На подступах к трону
Знаменитая фраза Людовика XIV "Государство - это я", по поводу которой
публицисты и политологи не могут успокоиться уже почти три столетия, была
совершенно не смешна и отнюдь не шокирующа в то время, когда она была
сказана. В авторитарных системах личность правителя, вождя, монарха,
действительно и совершенно искренне идентифицируется с самой системой, будь
то тоталитарное государство, африканское племя или любая империя.
Благополучие и безопасность правителя понимались как нечто равнозначное
безопасности и благополучию того, что он олицетворял, то есть -
государства. Как ни парадоксально, очевидно, это та самая ситуация, когда в
отличие от демократических систем, охрана такой первой личности может быть
действительно связана с понятием государственной безопасности.
В перечне тех опасностей и угроз, оградить от которых надлежало это первое
лицо, не последнее место занимала опасность порчи и колдовства. Логично,
что в таком авторитарном государстве, каким была Российская империя, этой
стороне безопасности государя уделялись усердие и внимание, которые
значительно превосходили то, что делалось в этом отношении в других странах.

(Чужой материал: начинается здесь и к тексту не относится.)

(** ** A new region *)

(** A place for [size] bytes at [st]: a free node and what follows it. *)
Record place (l before : list memmap_node) (aux : memmap_node) (after : list memmap_node) (st size : Z) : Prop := {
  pl_list : l = before ++ aux :: after;
  pl_free : is_free aux = true;
  pl_below : get_addr aux <= st;
  pl_after : forall h r, after = h :: r -> st < get_addr h /\ is_free h = false /\ st + size <= get_addr h
}.

Lemma insert_after_below_app st new l1 l2 :
  Forall (fun n => get_addr n < st) l1 -> (forall h r, l2 = h :: r -> st <= get_addr h) ->
  insert_after_below st new (l1 ++ l2) = l1 ++ new ++ l2.
Proof.
  intros H1 H2. induction H1 as [|n l1 Hn _ IH]; cbn [app insert_after_below].
  - destruct l2 as [|h r]; [cbn; rewrite app_nil_r; reflexivity|]. cbn [insert_after_below].
    specialize (H2 h r eq_refl). destruct (Z.ltb_spec (get_addr h) st); [lia|reflexivity].
  - destruct (Z.ltb_spec (get_addr n) st); [|lia]. rewrite IH. reflexivity.
Qed.

Lemma chain_before l1 a : chain (l1 ++ [a]) -> Forall (fun n => get_addr n <= get_addr a) l1.
Proof.
  induction l1 as [|n l1 IH]; constructor.
  - pose proof (chain_below n (l1 ++ [a]) H) as F. apply Forall_app in F as [_ F]. inversion F. assumption.
  - apply IH, (chain_cons n), H.
Qed.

Когда противоборство между царевной Софией и ее братьями Иваном и Петром
Алексеевичем, завершилось в пользу братьев, тут же припомнили глухие толки,
что царевне-де помогала в богомерзких ее делах какая-то бабка-ведунья.
Волнуемые этим слухом, сотни доброхотов-москвичей собрались как-то перед
стрелецким приказом, горя желанием разыскать злодейку-колдунью и
расправиться с ней. Можно догадаться, окажись победительницей царевна
София, а не Петр с братом, не меньшая толпа собралась бы, наверное,
исполненная не меньшей жажды расправы. При этом не сомневаюсь и в том, что
многие лица из одной толпы оказались бы и в другой.
Такие ситуации во все времена выталкивали на поверхность фигуру
сыщика-любителя, доносителя-энтузиаста. Так было и на этот раз, когда в
приказе перед боярином Василием Семеновичем Вольским предстал бравый
молодец поморец Евтюшка. Он, мол, доподлинно знает эту бабку-ведунью.
Предшествуемая Евтюшкой разъяренно-ликующая толпа бросилась, куда он повел,
и выволокла из избы некую Марфушку. Та все отрицала и, даже когда дано ей
было 32 удара кнутом, стояла на том же. Народ в извечной своей жажде
справедливости стал громко требовать ее "огнем жечь крепко". И это было бы
несомненно проделано, не скончайся она сама, не выдержав пытки.